Government spending scandals have become very common in our country. I refer to both overspending and underspending.

There appears to be any amount of our money available for non-essential goods and services. However, when funds are required for essential services they always appear to be in short supply. Despite all the well-paid Government advisers, none of them seems to be able to differentiate between needs and wants, and prioritise accordingly.

The best managers of money that I know are housewives, often working on low incomes and tight budgets. They could teach the Government a thing or two about needs and wants. I think we should put a few good decent Irish housewives in charge of taxpayers’ money and we might start to see a bit of value. They would certainly bring a bit of common sense to the table, a gift that seems to be in short supply in the present administration.

Marius Shovlin
Raphoe, Co Donegal

Smith needs our support – we can’t give in to mob rule

Lisa Smith, not convicted of crimes, is getting huge negative reaction on her return to this country with her child. Where’s the beef? She was held in northern Syria by one of the largest terrorist Kurdish organisations, which has been involved in terror operations against citizens in Iraq, Syria and Turkey, for many decades.

Calm down everyone.

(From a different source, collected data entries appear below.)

(** Induction along the slices. *)
Lemma chunks_ind (P : list A -> Prop) :
  P [] ->
  (forall l, l <> [] -> P (skipn n l) -> P l) ->
  forall l, P l.
Proof.
  intros H0 Hs l.
  remember (length l) as m eqn:Hm. revert l Hm.
  induction m as [m IH] using lt_wf_ind. intros l Hm.
  destruct l as [|a l]; [exact H0|].
  apply Hs; [discriminate|].
  apply (IH (length (skipn n (a :: l)))); [|reflexivity].
  rewrite length_skipn. cbn [length] in *. lia.
Qed.

Lemma concat_chunks (l : list A) : concat (chunks n l) = l.
Proof.
  induction l as [|l Hl IH] using chunks_ind; [reflexivity|].
  rewrite chunks_unfold by exact Hl. simpl. rewrite IH.
  apply firstn_skipn.
Qed.

Lemma chunks_bounded (l : list A) :
  Forall (fun c => 0 < length c <= n) (chunks n l).
Proof.
  induction l as [|l Hl IH] using chunks_ind; [constructor|].
  rewrite chunks_unfold by exact Hl. constructor; [|exact IH].
  rewrite length_firstn. destruct l; [congruence|cbn [length]; lia].
Qed.

Lemma length_chunks (l : list A) :
  length (chunks n l) = ceilDiv (length l) n.
Proof.
  unfold ceilDiv.
  induction l as [|l Hl IH] using chunks_ind.
  - simpl. symmetry. apply Nat.div_small. lia.
  - rewrite chunks_unfold by exact Hl. simpl. rewrite IH, length_skipn.
    assert (0 < length l) by (destruct l; [congruence|cbn [length]; lia]).
    destruct (Nat.le_gt_cases (length l) n) as [Hle|Hgt].
    + replace (length l - n) with 0 by lia.
      rewrite (Nat.div_small (0 + n - 1) n) by lia.
      apply Nat.div_unique with (r := length l - 1); lia.
    + replace (length l + n - 1) with ((length l - n + n - 1) + 1 * n) by lia.
      rewrite Nat.div_add by lia. lia.
Qed.

End Chunks.

(** The sizes of the slices depend on the number of keys only. *)
Lemma map_length_chunksFuel {A B} (n : nat) :
  forall f (l : list A) (l' : list B),
    length l = length l' ->
    map (@length A) (chunksFuel f n l) = map (@length B) (chunksFuel f n l').
Proof.
  induction f as [|f IH]; intros l l' Hlen; [reflexivity|].
  destruct l as [|a l], l' as [|b l']; try discriminate; [reflexivity|].
  cbn [chunksFuel map]. f_equal.
  - rewrite !length_firstn. congruence.
  - apply IH. rewrite !length_skipn. congruence.
Qed.

Lemma chunk_sizes_2500 {A} (l : list A) :
  length l = 2500 -> map (@length A) (chunks 1000 l) = [1000; 1000; 500].
Proof.
  intros H. unfold chunks.
  rewrite (map_length_chunksFuel 1000 (length l) l (repeat tt 2500))
    by (rewrite repeat_length; exact H).
  rewrite H. vm_compute. reflexivity.
Qed.

(** ** The delete loop issues the slices *)

Lemma slice_batch {A} (i bs : nat) (l : list A) :
  slice i (i + bs) l = firstn bs (skipn i l).
Proof. unfold slice. replace (i + bs - i) with bs by lia. reflexivity. Qed.

Lemma inKeys_app (a b : list string) (k : string) :
  inKeys (a ++ b) k = inKeys a k || inKeys b k.
Proof. unfold inKeys. apply existsb_app. Qed.

Lemma inKeys_In (ks : list string) (k : string) :
  inKeys ks k = true <-> In k ks.
Proof.
  unfold inKeys. rewrite existsb_exists. split.
  - intros (x & Hx & E). apply String.eqb_eq in E. subst. exact Hx.
  - intros H. exists k. split; [exact H | apply String.eqb_refl].
Qed.

Lemma keysMinus_nil (a : list string) : keysMinus a [] = a.
Proof.
  unfold keysMinus. induction a as [|x a IH]; simpl; [reflexivity|].
  f_equal. exact IH.
Qed.

Lemma keysMinus_app (a b c : list string) :
  keysMinus (keysMinus a b) c = keysMinus a (b ++ c).
Proof.
  unfold keysMinus. induction a as [|x a IH]; simpl; [reflexivity|].
  rewrite inKeys_app.
  destruct (inKeys b x) eqn:Eb; simpl; [exact IH|].
  destruct (inKeys c x); simpl; [exact IH | f_equal; exact IH].
Qed.

Lemma In_keysMinus (a b : list string) (k : string) :
  In k (keysMinus a b) <-> In k a /\ ~ In k b.
Proof.
  unfold keysMinus. rewrite filter_In, negb_true_iff.
  rewrite <- inKeys_In with (ks := b).
  destruct (inKeys b k); intuition congruence.
Qed.

Lemma skipn_nonempty {A} (i : nat) (l : list A) :
  i < length l -> skipn i l <> [].
Proof.
  intros H E. apply (f_equal (@length A)) in E.
  rewrite length_skipn in E. simpl in E. lia.
Qed.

We have convicted Irish quasi-political ex-IRA terrorists for crimes committed here in recent times sitting in our Dáil and being involved in our established democracy which began in the 1920s. Is this acceptable? I don’t think so.

Lisa Smith is a damaged woman, deserving of our sympathy, and our priority is to make her well for her own and for her child’s welfare and future.

Are we going to go down the road of prosecuting her because she left Ireland to go to a war zone? Let sanity prevail. Mob opinion is never fair.

Robert Sullivan
Bantry, Co Cork

Look to Blair’s foreign policy for answer to terrorist attack

The violent murders on London Bridge were a terrible occurrence. The British government should try to understand what radicalises young Muslim men to commit such heinous crimes.

It would be a good start to examine why the UK illegally entered into the 2003 Iraq War and interfered in Libya and Syria in 2011.

Hundreds of thousands of equally innocent Arab civilians have died since 2003 as a direct result of Britain’s foreign policy.

However much we abhor terrorist crimes on homeland Britain, it is an uncomfortable fact that Tony Blair and David Cameron have much to answer for. While the United States seeks the extradition of Julian Assange, whose only ‘crime’ was to expose the truth, George W Bush and Tony Blair have blood on their hands, whereas Assange does not.